The report, which chronicled enviable progress made since 1999 and the last few years of booming economy, categorically stated that doing business in Nigeria is far difficult than in 2015.
Nigeria has seen her stock plummet with a consistent fall in oil prices at the international market. Added to this grim environment has been lack of budget for almost a month fueling anxiety on the direction of the country.
Rwanda remained the best destination for business in Africa, invigorating new drives in the country long beset by political and ethnic violence. The two countries are 32 and 62 in Africa, respectively.

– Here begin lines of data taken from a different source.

(* ===== verification/FecDecoder.v ===== *)
(** * FEC decoder (fec.go receiver side, rx_actor.go)

    Group states keyed by group start, the ring of finished groups, retirement by
    reorder progress, and XOR recovery.  The locked entry points deliver a recovered
    frame into the reorder buffer themselves; the actor entry points return it.  The
    reorder buffer is seen through the interface [ReorderSink]. *)

From stdpp Require Import base tactics list numbers gmap.
From S2P Require Import Prelude Aead Frame FecControl FecEncoder.
#[local] Open Scope Z_scope.

Definition fecMaxPendingGroups : nat := 512.
Definition fecDoneRing : nat := 256.
Definition fecDoneMask : Z := 255.

(** What the decoder needs of the reorder buffer: insertion of a recovered frame
    and the progress probe. *)
Class ReorderSink (W : Type) := {
  sink_insert : Z -> bytes -> W -> W;
  sink_progress : W -> Z
}.

Record fecGroupState := mkGroup {
  gstart : Z;
  gk : Z;
  glens : list Z;               (* empty for nil *)
  gotMask : Z;
  gacc : bytes;
  gparity : option bytes
}.

(** fecLifetimeCounters *)
Record lifetimeCounters := mkLife { lifeRecovered : Z; lifeLost : Z }.

Record fecDecoder := mkDecoder {
  dk : Z;
  fullMask : Z;
  dic : option innerCipher;
  staticSingle : bool;
  dfence : fecRXFenceState;
  cleanupBefore : Z;
  retiredBefore : Z;
  hasProgress : bool;            (* reorderProgress != nil *)
  hasOut : bool;                 (* out != nil *)
  groups : gmap Z fecGroupState;
  groupOrder : list Z;
  groupHead : nat;
  doneRing : list Z;
  spares : nat;                  (* length of the free list of cleared groups *)
  lifetime : option lifetimeCounters;
  recovered : Z;
  lost : Z
}.

Definition NewFECDecoder (k : Z) (ic : option innerCipher) (out : bool) : fecDecoder :=
  let k := clampFecGroup k in
  {| dk := k; fullMask := if k <? 64 then Z.shiftl 1 k - 1 else 2 ^ 64 - 1; dic := ic; staticSingle := false;
     dfence := fence0; cleanupBefore := 0; retiredBefore := 0; hasProgress := false; hasOut := out;
     groups := ∅; groupOrder := []; groupHead := 0; doneRing := zeros fecDoneRing; spares := 0;
     lifetime := None; recovered := 0; lost := 0 |}.

(** Field updates. *)
Definition set_tables (gs : gmap Z fecGroupState) (ord : list Z) (h : nat) (ring : list Z) (sp : nat) (d : fecDecoder) :=
  {| dk := dk d; fullMask := fullMask d; dic := dic d; staticSingle := staticSingle d; dfence := dfence d;
     cleanupBefore := cleanupBefore d; retiredBefore := retiredBefore d; hasProgress := hasProgress d;
     hasOut := hasOut d; groups := gs; groupOrder := ord; groupHead := h; doneRing := ring; spares := sp;
     lifetime := lifetime d; recovered := recovered d; lost := lost d |}.

Definition set_bounds (f : fecRXFenceState) (cleanup retired : Z) (single : bool) (d : fecDecoder) :=
  {| dk := dk d; fullMask := fullMask d; dic := dic d; staticSingle := single; dfence := f;
     cleanupBefore := cleanup; retiredBefore := retired; hasProgress := hasProgress d;
     hasOut := hasOut d; groups := groups d; groupOrder := groupOrder d; groupHead := groupHead d;
     doneRing := doneRing d; spares := spares d; lifetime := lifetime d; recovered := recovered d; lost := lost d |}.

Definition set_counts (life : option lifetimeCounters) (rec lst : Z) (d : fecDecoder) :=
  {| dk := dk d; fullMask := fullMask d; dic := dic d; staticSingle := staticSingle d; dfence := dfence d;
     cleanupBefore := cleanupBefore d; retiredBefore := retiredBefore d; hasProgress := hasProgress d;
     hasOut := hasOut d; groups := groups d; groupOrder := groupOrder d; groupHead := groupHead d;
     doneRing := doneRing d; spares := spares d; lifetime := life; recovered := rec; lost := lst |}.

Definition set_groups (gs : gmap Z fecGroupState) (sp : nat) (d : fecDecoder) :=
  set_tables gs (groupOrder d) (groupHead d) (doneRing d) sp d.

Definition SetReorderProgress (d : fecDecoder) : fecDecoder :=
  {| dk := dk d; fullMask := fullMask d; dic := dic d; staticSingle := staticSingle d; dfence := dfence d;
     cleanupBefore := cleanupBefore d; retiredBefore := retiredBefore d; hasProgress := true;
     hasOut := hasOut d; groups := groups d; groupOrder := groupOrder d; groupHead := groupHead d;
     doneRing := doneRing d; spares := spares d; lifetime := lifetime d; recovered := recovered d; lost := lost d |}.

Definition isStaticSinglePathTopology (configuredConns : Z) : bool := configuredConns =? 1.

Definition groupStartOf (d : fecDecoder) (seq : Z) : Z := u32 (seq - u32 (seq - 1) mod dk d).

(** releaseLocked, as far as it is visible: a cleared state goes to the free list. *)
Definition releaseLocked (n : nat) (sp : nat) : nat := min fecMaxPendingGroups (sp + n).

Definition ResetActor (d : fecDecoder) : fecDecoder :=
  set_bounds fence0 0 0 (staticSingle d)
    (set_tables ∅ [] 0 (zeros fecDoneRing) (releaseLocked (size (groups d)) (spares d)) d).

(** Reset takes the two mutexes and does the same. *)
Definition Reset (d : fecDecoder) : fecDecoder := ResetActor d.

Definition SetStaticSinglePath (single : bool) (d : fecDecoder) : fecDecoder :=
  let flag b d := set_bounds (dfence d) (cleanupBefore d) (retiredBefore d) b d in
  if negb single then flag false d
  else if staticSingle d then d
  else Reset (flag true d).

(** atomicMaxUint32 *)
Definition atomicMaxUint32 (old next : Z) : Z := if next =? 0 then old else if next <=? old then old else next.

(** ** The order queue *)

(** The number of leading entries that are no longer live. *)
Fixpoint skipDead (gs : gmap Z fecGroupState) (l : list Z) : nat :=
  match l with
  | [] => 0
  | s :: l => match gs !! s with Some _ => 0 | None => S (skipDead gs l) end
  end.

Definition pruneGroupOrderLocked (d : fecDecoder) : fecDecoder :=
  let h := (groupHead d + skipDead (groups d) (drop (groupHead d) (groupOrder d)))%nat in
  let upd ord h := set_tables (groups d) ord h (doneRing d) (spares d) d in
  if (h =? 0)%nat then upd (groupOrder d) h
  else if (h =? length (groupOrder d))%nat then upd [] 0%nat
  else if (1024 <=? Z.of_nat h) || (length (groupOrder d) <=? h * 2)%nat then upd (drop h (groupOrder d)) 0%nat
  else upd (groupOrder d) h.

(** The eviction loop: entries consumed, and the live group it stops at. *)
Fixpoint evictLoop (gs : gmap Z fecGroupState) (l : list Z) : nat * option Z :=
  match l with
  | [] => (0%nat, None)
  | s :: l => match gs !! s with
              | Some _ => (1%nat, Some s)
              | None => let '(n, r) := evictLoop gs l in (S n, r)
              end
  end.

Definition evictOldest (d : fecDecoder) : fecDecoder :=
  let '(n, r) := evictLoop (groups d) (drop (groupHead d) (groupOrder d)) in
  let gs := match r with Some s => delete s (groups d) | None => groups d end in
  let sp := match r with Some _ => releaseLocked 1 (spares d) | None => spares d end in
  set_tables gs (groupOrder d) (groupHead d + n) (doneRing d) sp d.

Definition emptyGroup (start : Z) : fecGroupState := mkGroup start 0 [] 0 [] None.

Definition newGroupLocked (start : Z) (d : fecDecoder) : fecDecoder :=
  let d := pruneGroupOrderLocked d in
  let d := if (fecMaxPendingGroups <=? size (groups d))%nat then pruneGroupOrderLocked (evictOldest d) else d in
  set_tables (<[start := emptyGroup start]> (groups d)) (groupOrder d ++ [start]) (groupHead d)
             (doneRing d) (pred (spares d)) d.

(** dropGroupsInRangeLocked and the retirement loop: release every group whose
    start satisfies [P]. *)
Definition dropWhere (P : Z -> bool) (d : fecDecoder) : fecDecoder :=
  let gs := filter (fun p => P (fst p) = false) (groups d) in
  let n := (size (groups d) - size gs)%nat in
  let d' := set_groups gs (releaseLocked n (spares d)) d in
  if (n =? 0)%nat then d' else pruneGroupOrderLocked d'.

Definition dropGroupsInRangeLocked (from til : Z) (d : fecDecoder) : fecDecoder :=
  if from =? 0 then d
  else dropWhere (fun s => negb ((s <? from) || (negb (til =? 0) && (til <=? s)))) d.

Nigeria’s West African neighbour Ghana came top in ECOWAS category clocking 114 of 189 countries. Ghana has innovative economic policies augmented by strong building of civil service, judiciary and curbing corruption, factors inhibiting Nigeria’s growth.
According to the World Bank, “Where informal construction is rampant, the public can suffer. Take the case of Nigeria, which lacks an approved building code setting the standards for construction,” slaying into authority’s lack of policy direction.
“Without clear rules, enforcing even basic standards is a daunting task, and many buildings fail to comply with proper safety standards. Structural incidents have multiplied.
“According to the Nigerian Institute of Building, 84 buildings collapsed in the past 20 years, killing more than 400 people,” the report pointed out.
Core to any nation’s stability and growth, the report decried the worsening power generation in the country pointing out that the “industry is a core sector for the generation of national wealth and employment in Nigeria, but faced with an electricity sector hampered by poorly utilized generation capacity, high transmission losses and frequent outages, companies turn to self-provision of electricity.”
Thus, “This raises their production costs, reducing their competitiveness and thus their demand for labour. The erratic and inadequate power supply in Nigeria has often been cited as the main reason forcing multinationals to relocate production lines to other countries. Power outages also affect output levels.”
On reforms, it said, “Nigeria made transferring property in Lagos less costly by reducing fees for property transactions.
“Nigeria strengthened minority investor protections by requiring that related-party transactions be subject to external review and to approval by disinterested shareholders. This reform applies to both Kano and Lagos.”